The funds -- which are part of a $400 million package set aside for teaching hospitals -- are due to the different economic considerations of for-profit and educational institutions, said University Health System Executive Vice President for Government Relations and Public Affairs Alan Rosenberg.

Hospitals that train residents spend more money than strictly for-profit institutions, since education requires more personnel, more sophisticated diagnostic equipment and experts in rare disorders. Such costs are known as indirect medical education expenses, or IMEs.

Graduate education subsidies are usually "linked to the number of medical residents the hospital is training.
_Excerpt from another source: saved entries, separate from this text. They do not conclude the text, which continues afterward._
Lemma independent_sorted_by_name_witness :
  let items := [mkVar "b" "int"; mkVar EmptyString "Config"; mkVar "a" "string";
                mkVar "B" "fmt.Stringer"] in
  validSchedule items (defaultSchedule items)
  ∧ (∀ dep name, ¬ dependsOn (buildItemMap items) dep name)
  ∧ ResolveDependencies items
    = Some [mkVar "B" "fmt.Stringer"; mkVar "a" "string"; mkVar "b" "int";
            mkVar EmptyString "Config"]
  ∧ ∃ st,
      runKahn (buildItemMap items) (defaultSchedule items) = Some st
      ∧ ResolveDependenciesWith (defaultSchedule items) items
        = Some (result st ++ remaining (processed st) items)
      ∧ Sorted String.le (GetTypeName <$> result st)
      ∧ NoDup (GetTypeName <$> result st)
      ∧ (∀ name, name ∈ GetTypeName <$> result st
                 ↔ name ≠ EmptyString ∧ name ∈ GetTypeName <$> items)
      ∧ ∀ item, item ∈ remaining (processed st) items →
                GetTypeName item = EmptyString.
Proof.
  cbv zeta.
  assert (validSchedule
            [mkVar "b" "int"; mkVar EmptyString "Config"; mkVar "a" "string";
             mkVar "B" "fmt.Stringer"]
            (defaultSchedule
               [mkVar "b" "int"; mkVar EmptyString "Config"; mkVar "a" "string";
                mkVar "B" "fmt.Stringer"]))
    as Hvalid by (repeat split; reflexivity).
  assert (∀ dep name,
            ¬ dependsOn
                (buildItemMap
                   [mkVar "b" "int"; mkVar EmptyString "Config";
                    mkVar "a" "string"; mkVar "B" "fmt.Stringer"]) dep name)
    as Hfree.
  { apply independent_check.
    apply (bool_decide_unpack _). vm_compute. exact I. }
  split; [exact Hvalid|]. split; [exact Hfree|].
  split; [vm_compute; reflexivity|].
  exact (independent_sorted_by_name _ _ Hvalid Hfree).
Defined.

(** X7. Imports have no dependencies, so the valid imports of a file come
    out ordered by path: the paths of the output are sorted, without
    repetition, and are exactly the paths of the input. *)
Theorem imports_sorted_by_path (items : list GoImport) (sch : Schedule GoImport) :
  Forall (λ item, IsValid item = true) items →
  validSchedule items sch →
  ∃ out,
    ResolveDependenciesWith sch items = Some out
    ∧ Sorted String.le (import_Path <$> out)
    ∧ NoDup (import_Path <$> out)
    ∧ ∀ path, path ∈ import_Path <$> out ↔ path ∈ import_Path <$> items.
Proof.
  intros Hitems Hvalid.
  assert (∀ dep name, ¬ dependsOn (buildItemMap items) dep name) as Hfree.
  { intros dep name (_ & item & _ & Hdep). by apply elem_of_nil in Hdep. }
  destruct (ResolveDependenciesWith_unfold sch items) as (st & Hrun & Hout).
  destruct (runKahn_inv items sch Hvalid st Hrun) as [Hinv _].
  destruct (independent_names items sch st Hvalid Hfree Hrun)
    as (Hsorted & Hnames & Htail).
  assert (remaining (processed st) items = []) as Hrem.
  { destruct (remaining (processed st) items) as [|item tail] eqn:Hrem; [done|].
    exfalso. rewrite Forall_forall in Hitems.
    assert (item ∈ remaining (processed st) items) as Hin
      by (rewrite Hrem; left).
    apply (import_valid_name item); [|apply Htail; left].
    apply Hitems. by apply remaining_elem_of in Hin as [_ ?]. }
  rewrite Hrem, app_nil_r in Hout.
  exists (result st). split; [done|]. split; [done|].
  split; [apply (inv_nodup _ _ Hinv)|].
  intros path. etrans; [apply Hnames|]. split; [by intros [_ ?]|].
  intros Hin. split; [|done].
  apply list_elem_of_fmap in Hin as (item & -> & Hin).
  rewrite Forall_forall in Hitems. by apply import_valid_name, Hitems.
Qed.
The more residents a hospital has, the more payments they receive," Wharton School Professor Sean Nicholson explained.

Consequently, the exact amount given to the University's Health System each year will change, Rosenberg said. Projections indicate that Penn's share of IME funding will increase each year and go into the general operations budget, he added.

Health System officials will not only be impacted by the provisions -- they also helped to create them.

"The hospital industry and the medical schools and the teaching hospitals have advocated for the inclusion of provisions that increase the amount of IME funding," Rosenberg said, noting that Health System Chief Executive Officer Robert Muller lobbied for the changes.

The increased spending needs to be seen in light of recent history, Nicholson said.

Seven years ago, federal education subsidies "amounted to about $8 or $9 billion per year across all teaching hospitals.The Balanced Budget Act of 1997 started cutting those down over a five-year period [and totaled] 20 percent," he said.

"These are important funds for us, and it was a hard-fought battle. We look forward to the president signing the bill," Rosenberg said.